This Edgar Allan Poe Biography Is One for the Ages

More than from any other Poe biographer, we get the nuances of the writer’s life, almost on a day-by-day basis, an approach that is an indispensable way of re-creating the whole man.

Getty Center via Wikimedia Commons
Detail of Daguerreotype of Edgar Allan Poe, 1849. Getty Center via Wikimedia Commons

‘Edgar Allan Poe: A Life’
By Richard Kopley
University of Virginia Press, 736 Pages

Edgar Allan Poe does not suffer from a shortage of biographers, and Richard Kopley pays tribute to two of them: Arthur Hobson Quinn and Kenneth Silverman. So, what is there to add? The short answer, to quote Matthew Bruccoli about his own biography of F. Scott Fitzgerald, “more facts.” 

In this case: “Unique to this volume is engagement with the revealing correspondence of the stepdaughter of Poe’s best friend to her distant relative who planned to write a Poe biography. Flora Lapham Mack, stepdaughter of John H. Mackenzie, wrote extensively about Poe—especially Poe in Richmond—to William Lanier Washington. Some of the letters are owned by the Poe Museum; others are in my collection.”

More than from any other Poe biographer, we get the nuances of the writer’s life, almost on a day-by-day basis — an approach that certain reviewers deplore but that is an indispensable way of re-creating the whole man. Of course, readers of Poe biographies will be familiar with the broad outlines of Mr. Kopley’s narrative, but he shows how the details dovetail in Poe’s stories so that, in the biographer’s words: “If disintegration is sometimes his theme, integration of his life in his work is often his method.”

Poe himself always seemed to be on the verge of falling apart. It did not take much to get him drunk; he gambled himself into debt; and yet women were very fond of him, wanted to take care of him, and the fellow had his light side: He was skilled at the fandango and had all sorts of fun in the hoaxes he perpetrated on and off the page. 

As Mr. Kopley concludes: “What remains remarkable is that despite his susceptibility—which ultimately led to his death—Poe was able so long to persevere. With the help of those who loved him, including Maria Clemm and John H. Mackenzie, Poe could return from desperation to aspiration. And he could do so with increasing resonance in his writing and, on occasion, with a noble effort to attain consolation. Poe would eventually be defeated by his affliction—but until then, he would manage to win varied and enduring victories.”

That Poe was an addict seems certain to Mr. Kopley, and those who knew Poe best believed he could not help himself. In other words, his dipsomania was not a moral failing. The powerful unity of effect in his stories and his literary criticism, his striving for symmetry, was not merely an aesthetic conviction but the consequence of the way he thought the universe was put together.

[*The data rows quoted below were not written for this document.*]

Lemma getitem_of_column (df : DataFrame) (c : Py.str) :
  c ∈ columns df -> ∃ cells, getitem df c = Some cells ∧ (c, cells) ∈ df.
Proof.
  unfold columns. induction df as [|[n cs] df IH]; simpl; intros H.
  - inversion H.
  - destruct (decide (n = c)) as [->|Hne].
    + exists cs. split; [reflexivity | left].
    + apply elem_of_cons in H as [H | H]; [congruence|].
      destruct (IH H) as (cells & Hg & Hin). exists cells.
      split; [exact Hg | now right].
Qed.

(** X11. A triggered run whose two selections are non-empty names among the
    columns of their tables always ends in a comparison, of two columns that
    carry the selected names: [df[col]] cannot raise. *)
Theorem selected_columns_always_compare (u1 u2 : upload) (c1 c2 : Py.str) :
  c1 ∈ columns (table u1) -> c2 ∈ columns (table u2) ->
  c1 ≠ [] -> c2 ≠ [] ->
  ∃ cells1 cells2,
    (c1, cells1) ∈ table u1 ∧ (c2, cells2) ∈ table u2 ∧
    script (Page (Some u1) (Some u2) (Some c1) (Some c2) true)
      = Compared (compare_columns (name u1) (name u2) cells1 cells2).
Proof.
  intros H1 H2 N1 N2.
  destruct (getitem_of_column _ _ H1) as (cells1 & G1 & I1).
  destruct (getitem_of_column _ _ H2) as (cells2 & G2 & I2).
  exists cells1, cells2. split; [exact I1|]. split; [exact I2|].
  unfold script, comparison_logic, inputs_present. cbn -[compare_columns].
  destruct c1; [contradiction|]. destruct c2; [contradiction|].
  cbn -[compare_columns]. now rewrite G1, G2.
Qed.

Lemma selected_columns_witness :
  let u1 := Upload (Py.lit "a.csv") [(Py.lit "smartcard", [VInt 1])] in
  let u2 := Upload (Py.lit "b.csv") [(Py.lit "sc", [VInt 2])] in
  ∃ cells1 cells2,
    (Py.lit "smartcard", cells1) ∈ table u1 ∧
    (Py.lit "sc", cells2) ∈ table u2 ∧
    script (Page (Some u1) (Some u2) (Some (Py.lit "smartcard"))
              (Some (Py.lit "sc")) true)
      = Compared (compare_columns (name u1) (name u2) cells1 cells2).
Proof.
  intros u1 u2.
  apply (selected_columns_always_compare u1 u2 (Py.lit "smartcard")
           (Py.lit "sc")); first [left | discriminate].
Defined.

(** ** Further properties of the sidebar *)

Lemma guess_loop_elem (lower_tbl : Py.case_table) (cols : list Py.str)
    (c : Py.str) :
  guess_loop lower_tbl cols = Some c -> c ∈ cols.
Proof.
  induction cols as [|n cols IH]; simpl; [discriminate|].
  destruct (is_sc_name lower_tbl n).
  - intros [= ->]. left.
  - intros H. right. auto.
Qed.

Lemma guess_sc_col_elem (lower_tbl : Py.case_table) (cols : list Py.str)
    (c : Py.str) :
  guess_sc_col lower_tbl cols = Some c -> c ∈ cols.
Proof.
  unfold guess_sc_col. destruct (guess_loop lower_tbl cols) as [g|] eqn:E.
  - intros [= <-]. eapply guess_loop_elem, E.
  - destruct cols as [|n cols]; simpl; [discriminate|]. intros [= ->]. left.
Qed.

(** X12. The guess is absent exactly for an empty list of columns, and a
    guess is always one of the given columns. *)
Theorem guess_is_a_column (lower_tbl : Py.case_table) (cols : list Py.str) :
  (guess_sc_col lower_tbl cols = None ↔ cols = []) ∧
  (∀ c, guess_sc_col lower_tbl cols = Some c -> c ∈ cols).
Proof.
  split; [|intros c; apply guess_sc_col_elem].
  split; [|now intros ->].
  unfold guess_sc_col. destruct (guess_loop lower_tbl cols); [discriminate|].
  destruct cols; [reflexivity | discriminate].
Qed.

Lemma list_index_elem (x : Py.str) (l : list Py.str) :
  x ∈ l -> ∃ i, list_index x l = Some i.
Proof.
  induction l as [|y l IH]; intros H; [inversion H|]. simpl.
  destruct (decide (y = x)); [now exists 0%nat|].
  apply elem_of_cons in H as [-> | H]; [contradiction|].
  destruct (IH H) as [i ->]. now exists (S i).
Qed.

Mr. Kopley quotes from Poe’s work of cosmology, “Eureka,” that “the sense of the symmetrical … is the  poetic essence of the Universe,” and as such is “embodied in Poe’s own fiction.” In “The Fall of the House of Usher,” for example, Roderick Usher, whom Mr. Kopley calls a “neurasthenic aesthete,” mistakenly entombs his catatonic sister, who briefly revives and then dies on her brother, who collapses and dies as the house itself disintegrates.

Quite aside from the thrills and chills of a horror story meant to excite the popular imagination, Poe is, if you will pardon the expression, dead serious in describing a world of death and disintegration that the “neurasthenic aesthete” intuits and dreads. In terms of content, the story may seem gruesome and terrifying, but as Mr. Kopley concludes: “The Fall of the House of Usher” is a classic, a memorable consequence of “patient thought and careful elaboration.”

Poe, the child of actors who died when he was young, spurned by John Allan — the adopted “Pa” who said he could find no redeeming quality in Poe — who seemed forever on a fruitless quest to establish himself, failing as an undergraduate at the University of Virginia, then again as a cadet at West Point, then again as a magazine editor, nonetheless persevered, finding in the creation of literature the perfection he could not achieve in his own life. It is a poignant story told by a biographer who has spent a lifetime acquiring the material and the insight that will make his work for a long time to come the standard biography of Edgar Allan Poe.

Mr. Rollyson is the author of “American Biography.”